事前確率の無視(基準率の無視)とは
事前に知っている確率を無視して、後から出てくる確率にだけ注目してしまう心理的傾向。
「基礎確率の無視」や「事前確率の誤謬」、「基準率の誤謬」や「基礎確率の誤謬」などとも呼ぶ。
事前確率の無視(基準率の無視)は、認知バイアスの一種である。
事前確率の無視(基準率の無視)の具体例1
例えば、ある難病にかかる人の割合が、1000人に1人だとする。
その病気について、90%の正確さでわかる検査を行ったところ、検査結果は陽性だった。
これを真に受けると、90%の確率で難病にかかっている気がしてしまう。
正確には、検査の正確性(90%)の前に、難病の割合(事前確率)が0.1%であるため、難病にかかっている確率はかなり低い。
まだ納得できない場合は、計算してみるとわかりやすい。
10000人が検査を受けたとき、
- 実際に難病にかかっている人:10人
- 実際に難病にかかっていない人:9990人
このとき、検査結果が陽性になる人は、
- 実際に難病にかかっていて、検査結果が陽性になる人:10人×0.9(90%)=9人
- 実際に難病にかかっていないが、検査結果が陽性になる人:9990人×0.1(10%)=999人
合わせると、検査結果が陽性になる人は1008人だが、実際に難病にかかっている人は9人である。

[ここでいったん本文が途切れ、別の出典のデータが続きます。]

Definition used_segments (p : Partition) (idx : nat) (rows : list (list Expr)) : list Segment :=
  merge_sort table_le (filter (fun sg => group p idx rows sg <> []) (p_GetSegments p)).

Definition range_string (sg : Segment) : string :=
  match sgRange sg with Some rg => KeyRange_String (rgVal rg) | None => "" end.

(** The query that inserts the rows of one segment. *)
Definition insert_query (db : string) (node : Insert) (p : Partition) (idx : nat) (rows : list (list Expr))
    (sg : Segment) : QueryTuple :=
  mkQueryTuple (String_Insert (set_insert (mkTableName (sgTable sg) db) (Values_ (group p idx rows sg)) node))
    (sgBackend sg) (range_string sg).

(** Partitions whose tables have different names and whose segments have a
    range. *)
Definition named_parts (p : Partition) : Prop :=
  NoDup (sgTable <$> p_GetSegments p) /\ Forall (fun sg => is_Some (sgRange sg)) (p_GetSegments p).

Variables (r : Router) (db t : string) (tb : Table) (p : Partition) (idx : nat).
Hypothesis Htb : getTable r db t = Ok tb.
Hypothesis Hp : tPartition tb = Some p.
Hypothesis Hwf : wf_partition p.
Hypothesis Hn : named_parts p.

Lemma row_segment_mem row sg : row_segment p idx row = Some sg -> sg ∈ p_GetSegments p.
Proof.
  unfold row_segment. intros H. repeat case_match; simplify_eq. eapply (p_lookup_sub p); [done..|]. by left.
Qed.

Lemma table_inj a b : a ∈ p_GetSegments p -> b ∈ p_GetSegments p -> sgTable a = sgTable b -> a = b.
Proof.
  destruct Hn as [Hnd _]. intros Ha Hb Heq. apply list_elem_of_lookup in Ha as [i Hi], Hb as [j Hj].
  assert (i = j) as ->; [|congruence].
  eapply (NoDup_lookup _ i j (sgTable a) Hnd); rewrite list_lookup_fmap; [by rewrite Hi|].
  rewrite Hj. simpl. by rewrite Heq.
Qed.

Definition tuple_of (rows : list (list Expr)) (sg : Segment) : rowsTuple :=
  mkRowsTuple (sgBackend sg) (sgTable sg) (range_string sg) (group p idx rows sg).

(** What the map of rows holds after the rows [ys]. *)
Definition rows_inv (ys : list (list Expr)) (m : gmap string rowsTuple) : Prop :=
  forall k rt, m !! k = Some rt <->
    exists sg, sg ∈ p_GetSegments p /\ sgTable sg = k /\ group p idx ys sg <> [] /\ rt = tuple_of ys sg.

(** The row is appended to the tuple of its segment. *)
Definition put_row (m : gmap string rowsTuple) (sg : Segment) (row : list Expr) : gmap string rowsTuple :=
  let rt := default (mkRowsTuple (sgBackend sg) (sgTable sg) (range_string sg) []) (m !! sgTable sg) in
  <[sgTable sg := mkRowsTuple (rtBackend rt) (rtTable rt) (rtRange rt) (rtRows rt ++ [row])]> m.

Lemma add_row_run key m row :
  match row_segment p idx row with
  | Some sg => add_row r db t key idx m row = Ok (put_row m sg row)
  | None => forall m', add_row r db t key idx m row <> Ok m'
  end.
Proof.
  pose proof (row_segment_mem row) as Hmem. destruct Hn as [_ Hr]. unfold add_row, row_segment in *.
  destruct (row !! idx) as [e|]; [|done]. destruct e; try done.
  rewrite (getTable_Lookup _ _ _ _ _ _ _ Htb Hp).
  destruct (p_Lookup p (Some v) (Some v)) as [[|sg segs]| |]; simpl; try done.
  rewrite Forall_forall in Hr. destruct (Hr _ (Hmem _ eq_refl)) as [rg Hrg]. rewrite Hrg.
  unfold put_row, range_string. by rewrite Hrg.
Qed.

Lemma group_snoc ys row sg sg' :
  row_segment p idx row = Some sg' ->
  group p idx (ys ++ [row]) sg = group p idx ys sg ++ (if decide (sg = sg') then [row] else []).
Proof.
  intros H. unfold group. rewrite filter_app. f_equal. case_decide as Hd.
  - subst. by rewrite filter_cons_True.
  - rewrite filter_cons_False; [done|]. rewrite H. congruence.
Qed.

Lemma rows_inv_step ys m row sg :
  row_segment p idx row = Some sg -> rows_inv ys m -> rows_inv (ys ++ [row]) (put_row m sg row).
Proof.
  intros Hrow Hinv k rt. pose proof (row_segment_mem _ _ Hrow) as Hmem. unfold put_row.
  assert (default (mkRowsTuple (sgBackend sg) (sgTable sg) (range_string sg) []) (m !! sgTable sg)
          = tuple_of ys sg) as ->.
  { destruct (m !! sgTable sg) as [rt'|] eqn:Hm; simpl.
    - apply Hinv in Hm as (sg' & Hm' & Ht & _ & ->). by rewrite (table_inj sg' sg).
    - unfold tuple_of. f_equal. destruct (group p idx ys sg) eqn:Hg; [done|].
      exfalso. assert (m !! sgTable sg = Some (tuple_of ys sg)) as Hc; [|congruence].
      apply Hinv. exists sg. by rewrite Hg. }
  destruct (decide (k = sgTable sg)) as [->|Hk].
  - rewrite lookup_insert_eq. split.
    + intros [= <-]. exists sg. rewrite (group_snoc _ _ _ sg) by done. rewrite decide_True by done.
      split_and!; [done..|by intros [_ ?]%app_eq_nil|]. unfold tuple_of. simpl. f_equal.
      rewrite (group_snoc _ _ _ sg) by done. by rewrite decide_True.
    + intros (sg' & Hm' & Ht & _ & ->). rewrite (table_inj sg' sg) by done. unfold tuple_of. simpl.
      do 2 f_equal. rewrite (group_snoc _ _ _ sg) by done. by rewrite decide_True.
  - rewrite lookup_insert_ne by done. rewrite (Hinv k rt). f_equiv; intros sg'. unfold tuple_of.
    destruct (decide (sg' = sg)) as [->|Hne]; [naive_solver|].
    rewrite (group_snoc _ _ _ sg) by done. rewrite decide_False, app_nil_r by done. done.
Qed.

Lemma rows_inv_nil : rows_inv [] ∅.
Proof. intros k rt. rewrite lookup_empty. split; [done|]. by intros (? & _ & _ & ? & _). Qed.

(** The loop returns iff every row has a segment. *)
Lemma add_rows_total key rows :
  Forall (fun row => is_Some (row_segment p idx row)) rows -> forall ys m, rows_inv ys m ->
  exists m', res_fold (add_row r db t key idx) m rows = Ok m' /\ rows_inv (ys ++ rows) m'.
Proof.
  induction 1 as [|row rows [sg Hsg] _ IH]; intros ys m Hm.
  - exists m. by rewrite app_nil_r.
  - pose proof (add_row_run key m row) as Hrun. rewrite Hsg in Hrun. simpl. rewrite Hrun. simpl.
    destruct (IH (ys ++ [row]) (put_row m sg row)) as (m' & H1 & H2); [by apply rows_inv_step|].
    exists m'. split; [done|]. by rewrite <- app_assoc in H2.
Qed.
(* ===== verification/Scatter.v ===== *)
(** * The backends of the proxy (src/backend: scatter.go, txnmgr.go, txnz.go)

    [Scatter] keeps a pool pair for every backend and writes their
    configurations to the metadata directory; [TxnManager] hands out
    transaction ids and counts the live transactions.

    A [*Poolz] is shared: the scatter keeps it under its name and every
    transaction has a copy of the map, so the pool pairs live in a heap
    [wPoolz] and a pointer is an index into it. *)
From S2P Require Import Prelude GoStd Config Pool.
Open Scope string_scope.
Open Scope list_scope.
Open Scope Z_scope.

(** [XaCommitErr] (xacheck.go) *)
Record XaCommitErr := mkXaCommitErr { xTime : string; xXaid : string; xState : string; xTimes : Z }.

(** [XaCheck]: the retry budget of a new entry and the pending entries. *)
Record XaCheck := mkXaCheck { xcTimes : Z; xcRetrys : gmap string XaCommitErr }.

(** The state of the backend package.  A file is absent ([None]), not valid
    JSON ([Some None]) or holds a value.  [wIo] fixes the outcomes of the I/O
    calls to come, [wScript] the driver outcomes of pools to be created by
    address, [wNow] and [wClock] the time. *)
Record World := mkWorld {
  wPoolz : list Poolz;
  wBackends : gmap string nat;
  wFile : option (option (list BackendConfig));
  wVersion : nat;
  wIo : list io_result;
  wXa : option XaCheck;
  wXaFile : option (option (list XaCommitErr));
  wXaTimesOut : list XaCommitErr;
  wTxnid : Z;
  wTxnNums : Z;
  wTxnz : gset Z;
  wCounters : gmap string Z;
  wScript : gmap string (list drv_out);
  wNow : Z;
  wClock : string
}.

Definition set_poolz (l : list Poolz) (w : World) : World :=
  mkWorld l (wBackends w) (wFile w) (wVersion w) (wIo w) (wXa w) (wXaFile w) (wXaTimesOut w)
    (wTxnid w) (wTxnNums w) (wTxnz w) (wCounters w) (wScript w) (wNow w) (wClock w).
Definition set_backends (m : gmap string nat) (w : World) : World :=
  mkWorld (wPoolz w) m (wFile w) (wVersion w) (wIo w) (wXa w) (wXaFile w) (wXaTimesOut w)
    (wTxnid w) (wTxnNums w) (wTxnz w) (wCounters w) (wScript w) (wNow w) (wClock w).
Definition set_file (f : option (option (list BackendConfig))) (w : World) : World :=
  mkWorld (wPoolz w) (wBackends w) f (wVersion w) (wIo w) (wXa w) (wXaFile w) (wXaTimesOut w)
    (wTxnid w) (wTxnNums w) (wTxnz w) (wCounters w) (wScript w) (wNow w) (wClock w).
Definition set_wversion (n : nat) (w : World) : World :=
  mkWorld (wPoolz w) (wBackends w) (wFile w) n (wIo w) (wXa w) (wXaFile w) (wXaTimesOut w)
    (wTxnid w) (wTxnNums w) (wTxnz w) (wCounters w) (wScript w) (wNow w) (wClock w).
Definition set_wio (l : list io_result) (w : World) : World :=
  mkWorld (wPoolz w) (wBackends w) (wFile w) (wVersion w) l (wXa w) (wXaFile w) (wXaTimesOut w)
    (wTxnid w) (wTxnNums w) (wTxnz w) (wCounters w) (wScript w) (wNow w) (wClock w).
Definition set_xa (x : option XaCheck) (w : World) : World :=
  mkWorld (wPoolz w) (wBackends w) (wFile w) (wVersion w) (wIo w) x (wXaFile w) (wXaTimesOut w)
    (wTxnid w) (wTxnNums w) (wTxnz w) (wCounters w) (wScript w) (wNow w) (wClock w).
Definition set_xafile (f : option (option (list XaCommitErr))) (w : World) : World :=
  mkWorld (wPoolz w) (wBackends w) (wFile w) (wVersion w) (wIo w) (wXa w) f (wXaTimesOut w)
    (wTxnid w) (wTxnNums w) (wTxnz w) (wCounters w) (wScript w) (wNow w) (wClock w).
Definition set_timesout (l : list XaCommitErr) (w : World) : World :=
  mkWorld (wPoolz w) (wBackends w) (wFile w) (wVersion w) (wIo w) (wXa w) (wXaFile w) l
    (wTxnid w) (wTxnNums w) (wTxnz w) (wCounters w) (wScript w) (wNow w) (wClock w).
Definition set_txns (id nums : Z) (tz : gset Z) (w : World) : World :=
  mkWorld (wPoolz w) (wBackends w) (wFile w) (wVersion w) (wIo w) (wXa w) (wXaFile w) (wXaTimesOut w)
    id nums tz (wCounters w) (wScript w) (wNow w) (wClock w).
Definition set_wcounters (c : gmap string Z) (w : World) : World :=
  mkWorld (wPoolz w) (wBackends w) (wFile w) (wVersion w) (wIo w) (wXa w) (wXaFile w) (wXaTimesOut w)
    (wTxnid w) (wTxnNums w) (wTxnz w) c (wScript w) (wNow w) (wClock w).

Abbreviation WM := (M World berr).

(** ** I/O *)
Definition wnext_io : WM io_result := fun w =>
  match wIo w with [] => (Ok IoOk, w) | x :: l => (Ok x, set_wio l w) end.

(** [config.WriteConfig] on a file: [upd None] stores what a torn write
    leaves. *)
Definition write_file {A} (v : A) (upd : option A -> World -> World) : WM unit :=
  x ← wnext_io;
  match x with
  | IoOk => mmodify (upd (Some v))
  | IoFail => mfail ErrIOb
  | IoTorn => _ ← mmodify (upd None); mfail ErrIOb
  end.

(** [if err := m(); err != nil { log.Panicf(...) }] *)
Definition or_panic {A} (m : WM A) : WM A :=
  x ← mtry m; match x with inl a => mret a | inr _ => mpanic end.

(** ** Scatter *)
Section scatter.
Context `{R : MapRange}.

(** The pool pair a pointer refers to. *)
Definition poolz_at (w : World) (loc : nat) : option Poolz := wPoolz w !! loc.
(** [v.conf] of the entries of [scatter.backends], in iteration order. *)
Definition backend_confs (w : World) : list BackendConfig :=
  omap (fun kv => zConf <$> poolz_at w (snd kv)) (map_range (wBackends w)).

(** [Scatter.add] *)
Definition scatter_add (config : BackendConfig) : WM unit := fun w =>
  match wBackends w !! bcName config with
  | Some _ => (Err (ErrBackendDup (bcName config)), w)
  | None =>
      if existsb (fun c => bool_decide (bcAddress c = bcAddress config)) (backend_confs w)
      then (Err (ErrAddressDup (bcAddress config)), w)
      else
        let script a := default [] (wScript w !! a) in
        let z := NewPoolz config (script (bcAddress config)) (script (bcReplica config)) (wNow w) in
        (Ok tt, set_backends (<[bcName config := length (wPoolz w)]> (wBackends w))
                  (set_poolz (wPoolz w ++ [z]) w))
  end.

(** [Scatter.Add] *)
Definition scatter_Add (config : BackendConfig) : WM unit := scatter_add config.

(** [poolz.Close()] through a pointer. *)
Definition close_poolz (loc : nat) (w : World) : World := set_poolz (alter Poolz_Close loc (wPoolz w)) w.

(** [Scatter.remove] *)
Definition scatter_remove (config : BackendConfig) : WM unit := fun w =>
  match wBackends w !! bcName config with
  | None => (Err (ErrBackendMissing (bcName config)), w)
  | Some loc => (Ok tt, close_poolz loc (set_backends (delete (bcName config) (wBackends w)) w))
  end.

(** [Scatter.Remove] *)
Definition scatter_Remove (config : BackendConfig) : WM unit := scatter_remove config.

(** [Scatter.clear] *)
Definition scatter_clear : WM unit := mmodify (fun w =>
  set_backends ∅ (foldr (fun kv w => close_poolz (snd kv) w) w (map_range (wBackends w)))).

(** [TxnManager.Close] *)
Definition mgr_Close : WM unit := mmodify (set_xa None).

(** [Scatter.Close] *)
Definition scatter_Close : WM unit := _ ← scatter_clear; mgr_Close.

(** [Scatter.FlushConfig] *)
Definition scatter_FlushConfig : WM unit :=
  w ← mget;
  _ ← or_panic (write_file (backend_confs w) (fun f => set_file (Some f)));
  or_panic (x ← wnext_io;
            match x with IoOk => mmodify (fun w => set_wversion (S (wVersion w)) w) | _ => mfail ErrIOb end).

(** [Scatter.LoadConfig] *)
Definition scatter_LoadConfig : WM unit :=
  _ ← scatter_clear;
  w ← mget;
  _ ← (match wFile w with
       | None => write_file ([] : list BackendConfig) (fun f => set_file (Some f))
       | Some _ => mret tt
       end);
  x ← wnext_io;
  match x with
  | IoOk =>
      w ← mget;
      match wFile w with
      | Some (Some confs) => miter scatter_add confs
      | Some None => mfail ErrJSON
      | None => mfail ErrIOb
      end
  | _ => mfail ErrIOb
  end.

(** [Scatter.AllBackends] *)
Definition AllBackends (w : World) : list string := sort_Strings (fst <$> map_range (wBackends w)).

(** The role of a backend, read through its pointer. *)
Definition is_normal (w : World) (loc : nat) : bool :=
  match poolz_at w loc with Some z => bcRole (zConf z) =? NormalBackend | None => false end.

(** [Scatter.Backends] *)
Definition Backends (w : World) : list string :=
  sort_Strings (fst <$> filter (fun kv => is_normal w (snd kv) = true) (map_range (wBackends w))).

(** [Scatter.CheckBackend] *)
Definition CheckBackend (w : World) (name : string) : bool :=
  existsb (fun kv => is_normal w (snd kv) && bool_decide (fst kv = name)) (map_range (wBackends w)).

(** [Scatter.PoolzClone] *)
Definition PoolzClone (w : World) : gmap string nat := list_to_map (reverse (map_range (wBackends w))).

(** [Scatter.BackendConfigsClone] *)
Definition BackendConfigsClone (w : World) : list BackendConfig := backend_confs w.
End scatter.

(** ** TxnManager *)

(** [TxnManager.GetID]: the counter is 64 bits wide. *)
Definition mgr_GetID : WM Z := fun w =>
  let id := wrap 64 (wTxnid w + 1) in (Ok id, set_txns id (wTxnNums w) (wTxnz w) w).

(** [TxnManager.Add] and [TxnManager.Remove]: the count of live transactions is a signed
    64-bit integer. *)
Definition mgr_Add : WM unit := mmodify (fun w =>
  set_txns (wTxnid w) (swrap 64 (wTxnNums w + 1)) (wTxnz w) w).
Definition mgr_Remove : WM unit := mmodify (fun w =>
  set_txns (wTxnid w) (swrap 64 (wTxnNums w - 1)) (wTxnz w) w).

(** [Txnz.Add] and [Txnz.Remove] (txnz.go), by transaction id *)
Definition txnz_Add (id : Z) : WM unit := mmodify (fun w =>
  set_txns (wTxnid w) (wTxnNums w) ({[ id ]} ∪ wTxnz w) w).
Definition txnz_Remove (id : Z) : WM unit := mmodify (fun w =>
  set_txns (wTxnid w) (wTxnNums w) (wTxnz w ∖ {[ id ]}) w).

(** [txnCounters.Add] *)
Definition txn_count (name : string) : WM unit := mmodify (fun w =>
  set_wcounters (counters_Add name 1 (wCounters w)) w).
(* ===== verification/Txn.v ===== *)
(** * Distributed transactions (src/backend: txn.go, xa.go, xacheck.go; src/xcontext)

    A transaction takes connections from the pools of its backends, runs
    statements on them and, in two-phase mode, drives the XA protocol on every
    participant.

    Goroutines: [errgroup.Go] starts one goroutine per backend.  The goroutines
    of one call work on different backends, each on its own pool, connection
    and map key, and the call waits for all of them; they are run one after the
    other here, in the iteration order of the map, which is arbitrary.  The
    commit lock and the statistics histograms are left out. *)
From S2P Require Import Prelude GoStd Config Xcontext Pool Scatter.
Open Scope string_scope.
Open Scope list_scope.
Open Scope Z_scope.

(** ** States *)
Inductive txnState :=
| txnStateLive | txnStateBeginning | txnStateExecutingTwoPC | txnStateExecutingNormal
| txnStateRollbacking | txnStateCommitting | txnStateFinshing | txnStateAborting | txnStateRecovering.
Global Instance txnState_eq_dec : EqDecision txnState.
Proof. solve_decision. Defined.

Inductive txnXAState :=
| txnXAStateNone | txnXAStateStart | txnXAStateStartFinished | txnXAStateEnd | txnXAStateEndFinished
| txnXAStatePrepare | txnXAStatePrepareFinished | txnXAStateCommit | txnXAStateCommitFinished
| txnXAStateRollback | txnXAStateRollbackFinished | txnXAStateRecover | txnXAStateRecoverFinished.
Global Instance txnXAState_eq_dec : EqDecision txnXAState.
Proof. solve_decision. Defined.

(** A connection in the hands of a transaction: the pool pair it came from, the
    side (replica or normal) and its index there. *)
Record Handle := mkHandle { hdLoc : nat; hdReplica : bool; hdConn : nat }.

(** [Txn] *)
Record Txn := mkTxn {
  tId : Z;
  tXid : string;
  tSessionID : Z;
  tReq : option RequestContext;
  tTwopc : bool;
  tIsExecOnRep : bool;
  tIsMulti : bool;
  tState : txnState;
  tXaState : txnXAState;
  tBackends : gmap string nat;
  tTimeout : Z;
  tMaxResult : Z;
  tMaxJoinRows : Z;
  tErrors : Z;
  tTwopcConns : gmap string Handle;
  tNormalConns : list Handle;
  tReplicaConns : list Handle
}.

Definition set_Xid (v : string) (t : Txn) : Txn :=
  mkTxn (tId t) v (tSessionID t) (tReq t) (tTwopc t) (tIsExecOnRep t) (tIsMulti t) (tState t)
    (tXaState t) (tBackends t) (tTimeout t) (tMaxResult t) (tMaxJoinRows t) (tErrors t)
    (tTwopcConns t) (tNormalConns t) (tReplicaConns t).
Definition set_SessionID (v : Z) (t : Txn) : Txn :=
  mkTxn (tId t) (tXid t) v (tReq t) (tTwopc t) (tIsExecOnRep t) (tIsMulti t) (tState t)
    (tXaState t) (tBackends t) (tTimeout t) (tMaxResult t) (tMaxJoinRows t) (tErrors t)
    (tTwopcConns t) (tNormalConns t) (tReplicaConns t).
Definition set_Req (v : option RequestContext) (t : Txn) : Txn :=
  mkTxn (tId t) (tXid t) (tSessionID t) v (tTwopc t) (tIsExecOnRep t) (tIsMulti t) (tState t)
    (tXaState t) (tBackends t) (tTimeout t) (tMaxResult t) (tMaxJoinRows t) (tErrors t)
    (tTwopcConns t) (tNormalConns t) (tReplicaConns t).
Definition set_Twopc (v : bool) (t : Txn) : Txn :=
  mkTxn (tId t) (tXid t) (tSessionID t) (tReq t) v (tIsExecOnRep t) (tIsMulti t) (tState t)
    (tXaState t) (tBackends t) (tTimeout t) (tMaxResult t) (tMaxJoinRows t) (tErrors t)
    (tTwopcConns t) (tNormalConns t) (tReplicaConns t).
Definition set_IsExecOnRep (v : bool) (t : Txn) : Txn :=
  mkTxn (tId t) (tXid t) (tSessionID t) (tReq t) (tTwopc t) v (tIsMulti t) (tState t)
    (tXaState t) (tBackends t) (tTimeout t) (tMaxResult t) (tMaxJoinRows t) (tErrors t)
    (tTwopcConns t) (tNormalConns t) (tReplicaConns t).
Definition set_IsMulti (v : bool) (t : Txn) : Txn :=
  mkTxn (tId t) (tXid t) (tSessionID t) (tReq t) (tTwopc t) (tIsExecOnRep t) v (tState t)
    (tXaState t) (tBackends t) (tTimeout t) (tMaxResult t) (tMaxJoinRows t) (tErrors t)
    (tTwopcConns t) (tNormalConns t) (tReplicaConns t).
Definition set_State (v : txnState) (t : Txn) : Txn :=
  mkTxn (tId t) (tXid t) (tSessionID t) (tReq t) (tTwopc t) (tIsExecOnRep t) (tIsMulti t) v
    (tXaState t) (tBackends t) (tTimeout t) (tMaxResult t) (tMaxJoinRows t) (tErrors t)
    (tTwopcConns t) (tNormalConns t) (tReplicaConns t).
Definition set_XaState (v : txnXAState) (t : Txn) : Txn :=
  mkTxn (tId t) (tXid t) (tSessionID t) (tReq t) (tTwopc t) (tIsExecOnRep t) (tIsMulti t)
    (tState t) v (tBackends t) (tTimeout t) (tMaxResult t) (tMaxJoinRows t) (tErrors t)
    (tTwopcConns t) (tNormalConns t) (tReplicaConns t).
Definition set_Timeout (v : Z) (t : Txn) : Txn :=
  mkTxn (tId t) (tXid t) (tSessionID t) (tReq t) (tTwopc t) (tIsExecOnRep t) (tIsMulti t)
    (tState t) (tXaState t) (tBackends t) v (tMaxResult t) (tMaxJoinRows t) (tErrors t)
    (tTwopcConns t) (tNormalConns t) (tReplicaConns t).
Definition set_MaxResult (v : Z) (t : Txn) : Txn :=
  mkTxn (tId t) (tXid t) (tSessionID t) (tReq t) (tTwopc t) (tIsExecOnRep t) (tIsMulti t)
    (tState t) (tXaState t) (tBackends t) (tTimeout t) v (tMaxJoinRows t) (tErrors t)
    (tTwopcConns t) (tNormalConns t) (tReplicaConns t).
Definition set_MaxJoinRows (v : Z) (t : Txn) : Txn :=
  mkTxn (tId t) (tXid t) (tSessionID t) (tReq t) (tTwopc t) (tIsExecOnRep t) (tIsMulti t)
    (tState t) (tXaState t) (tBackends t) (tTimeout t) (tMaxResult t) v (tErrors t) (tTwopcConns
    t) (tNormalConns t) (tReplicaConns t).
Definition set_Errors (v : Z) (t : Txn) : Txn :=
  mkTxn (tId t) (tXid t) (tSessionID t) (tReq t) (tTwopc t) (tIsExecOnRep t) (tIsMulti t)
    (tState t) (tXaState t) (tBackends t) (tTimeout t) (tMaxResult t) (tMaxJoinRows t) v
    (tTwopcConns t) (tNormalConns t) (tReplicaConns t).
Definition set_TwopcConns (v : gmap string Handle) (t : Txn) : Txn :=
  mkTxn (tId t) (tXid t) (tSessionID t) (tReq t) (tTwopc t) (tIsExecOnRep t) (tIsMulti t)
    (tState t) (tXaState t) (tBackends t) (tTimeout t) (tMaxResult t) (tMaxJoinRows t) (tErrors
    t) v (tNormalConns t) (tReplicaConns t).
Definition set_NormalConns (v : list Handle) (t : Txn) : Txn :=
  mkTxn (tId t) (tXid t) (tSessionID t) (tReq t) (tTwopc t) (tIsExecOnRep t) (tIsMulti t)
    (tState t) (tXaState t) (tBackends t) (tTimeout t) (tMaxResult t) (tMaxJoinRows t) (tErrors
    t) (tTwopcConns t) v (tReplicaConns t).
Definition set_ReplicaConns (v : list Handle) (t : Txn) : Txn :=
  mkTxn (tId t) (tXid t) (tSessionID t) (tReq t) (tTwopc t) (tIsExecOnRep t) (tIsMulti t)
    (tState t) (tXaState t) (tBackends t) (tTimeout t) (tMaxResult t) (tMaxJoinRows t) (tErrors
    t) (tTwopcConns t) (tNormalConns t) v.

(** A transaction with the state of the package it runs in. *)
Record TW := mkTW { twW : World; twT : Txn }.
Abbreviation TM := (M TW berr).

Definition modify_txn (f : Txn -> Txn) : TM unit := mmodify (fun s => mkTW (twW s) (f (twT s))).

(** Run a method of the package. *)
Definition in_world {A} (m : WM A) : TM A := fun s =>
  let '(r, w) := m (twW s) in (r, mkTW w (twT s)).

(** [NewTxn] *)
Definition NewTxn (id : Z) (backends : gmap string nat) : WM Txn :=
  _ ← txnz_Add id;
  _ ← txn_count "#txn.create";
  mret (mkTxn id "" 0 None false false false txnStateLive txnXAStateNone backends 0 0 0 0 ∅ [] []).

(** [TxnManager.CreateTxn] *)
Definition CreateTxn (backends : gmap string nat) : WM Txn :=
  if decide (backends = ∅) then mfail ErrBackendsNull
  else
    txid ← mgr_GetID;
    txn ← NewTxn txid backends;
    _ ← mgr_Add;
    mret txn.

(** [Scatter.CreateTransaction] *)
Definition CreateTransaction `{MapRange} : WM Txn :=
  w ← mget; CreateTxn (PoolzClone w).

(** [incErrors] *)
Definition incErrors : TM unit := modify_txn (fun t => set_Errors (tErrors t + 1) t).

(** ** Pools through a transaction *)
Definition side_of (z : Poolz) (replica : bool) : option Pool := if replica then zReplica z else zNormal z.
Definition with_side (z : Poolz) (replica : bool) (p : Pool) : Poolz :=
  if replica then mkPoolz (zConf z) (zNormal z) (Some p) else mkPoolz (zConf z) (Some p) (zReplica z).

(** The pool behind a pointer. *)
Definition pool_at (w : World) (loc : nat) (replica : bool) : option Pool :=
  z ← wPoolz w !! loc; side_of z replica.
Definition put_pool (loc : nat) (replica : bool) (p : Pool) (w : World) : World :=
  set_poolz (alter (fun z => with_side z replica p) loc (wPoolz w)) w.

(** A method call on a pool or on a connection of it; a nil pool panics. *)
Definition on_pool {A} (loc : nat) (replica : bool) (m : PM A) : TM A := fun s =>
  match pool_at (twW s) loc replica with
  | None => (Panic, s)
  | Some p => let '(r, p') := m p in (r, mkTW (put_pool loc replica p' (twW s)) (twT s))
  end.

Definition on_conn {A} (h : Handle) (m : nat -> PM A) : TM A := on_pool (hdLoc h) (hdReplica h) (m (hdConn h)).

したがって、検査結果が陽性の人で、実際に難病にかかっている人の割合は、9人÷1008人=0.0089(約1%)とわかる。
事前確率の無視(基準率の無視)の具体例2
例えば、以下の問題を考えてみてほしい。
ある町では、緑のタクシーが85%、青いタクシーが15%の割合で走っている。ある夜、この町でタクシーによるひき逃げ事件が起きた。目撃者が1人みつかり、その目撃者は『青いタクシーだ』と証言した。ところが、同じような状況下での目撃者の証言がどのくらい正確であるかを検査してみたところ、80%の正確さであることがわかった。さて、この目撃者の証言どおり、青いタクシーが犯人である確率は何%だろうか。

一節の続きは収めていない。